:: TASK DIRECTIONS ::
In the records below, find each line that holds "hours" and return it.

Stored data entries
═══

(** X4.  Reading Local Time Information succeeds on every real host.  The
    interpreter stores as [time.altzone] the smaller of the zone's two
    offsets west of UTC, so the DST difference that the method computes is
    never negative; when moreover both offsets are within 32 hours of UTC,
    as those of every zone are, both quantities fit their fields.  A read
    that names its device then never fails with [OverflowError] or
    [ValueError]: it returns two bytes, the base offset in quarter hours as
    a signed byte and the DST difference in quarter hours as an unsigned
    byte. *)
Theorem X4_local_time_read_succeeds
    (self : Characteristic.t) (w : World) (options : props)
    (device : py_value) :
  let tz := - zone_timezone (platform w) in
  let dst := - zone_altzone (platform w) - tz in
  options !! "device" = Some device ->
  tzset_ordered (platform w) ->
  -115200 < zone_altzone (platform w) ->
  zone_timezone (platform w) < 115200 ->
  exists b1 b2,
    fst (LocalTimeInformationCharacteristic.ReadValue options (self, w))
      = Ok [b1; b2]
    /\ 0 <= b1 <= 255
    /\ sint8 b1 = Z.quot tz 900
    /\ -128 <= Z.quot tz 900 <= 127
    /\ b2 = Z.quot dst 900
    /\ 0 <= b2 <= 255.
Proof.
  intros tz dst Hdev Hord Hlo Hhi. unfold tzset_ordered in Hord.
  assert (Htz : -128 <= Z.quot tz 900 <= 127).
  { apply quot_900_within; unfold tz; lia. }
  assert (Hdst : 0 <= Z.quot dst 900 <= 255).
  { apply quot_900_within; unfold dst, tz; lia. }
  pose proof (LocalTimeInformation_ReadValue_run self w options Htz Hdst)
    as E.
  cbv zeta in E. fold tz in E. fold dst in E. rewrite Hdev in E.
  pose proof (Z.mod_pos_bound (Z.quot tz 900) 256 ltac:(lia)) as Hb1.
  exists (Z.quot tz 900 mod 256), (Z.quot dst 900).
  rewrite E. cbn [fst].
  split; [reflexivity|]. split; [lia|]. split; [|repeat split; lia].
  unfold sint8.
  destruct (Z_le_gt_dec 0 (Z.quot tz 900)) as [Hs|Hs].
  - rewrite Z.mod_small by lia.
    rewrite (proj2 (Z.ltb_lt _ _)) by lia. reflexivity.
  - replace (Z.quot tz 900 mod 256) with (Z.quot tz 900 + 256)
      by (apply (Z.mod_unique _ _ (-1)); lia).
    rewrite (proj2 (Z.ltb_ge _ _)) by lia. lia.
Qed.

Lemma X4_local_time_read_succeeds_witness :
  tzset_ordered host_summer
  /\ exists b1 b2,
       fst (LocalTimeInformationCharacteristic.ReadValue peer_options
              (local_time_chrc, boot host_summer)) = Ok [b1; b2]
       /\ sint8 b1 = 8
       /\ b2 = 4.
Proof.
  assert (Hord : tzset_ordered (platform (boot host_summer)))
    by (vm_compute; discriminate).
  split; [exact Hord|].
  destruct (X4_local_time_read_succeeds local_time_chrc (boot host_summer)
              peer_options
              (VObjectPath "/org/bluez/hci0/dev_00_11_22_33_44_55")
              eq_refl Hord eq_refl eq_refl)
    as (b1 & b2 & E & _ & H1 & _ & H2 & _).
  exists b1, b2. split; [exact E|]. split; [exact H1|exact H2].
Defined.

(** * Notifications *)

Lemma notify_current_time_off (self : Characteristic.t) (w : World) :
  Characteristic.notifying self = Some false ->
  CurrentTimeCharacteristic.notify_current_time (self, w) = (Ok tt, (self, w)).
Proof.
  intros Hn.
  unfold CurrentTimeCharacteristic.notify_current_time,
    CurrentTimeCharacteristic.get_notifying, bind, get_self.
  cbn [fst snd]. rewrite Hn. reflexivity.
Qed.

═══

:: THE ANSWER ::
    never negative; when moreover both offsets are within 32 hours of UTC,
    [ValueError]: it returns two bytes, the base offset in quarter hours as
    a signed byte and the DST difference in quarter hours as an unsigned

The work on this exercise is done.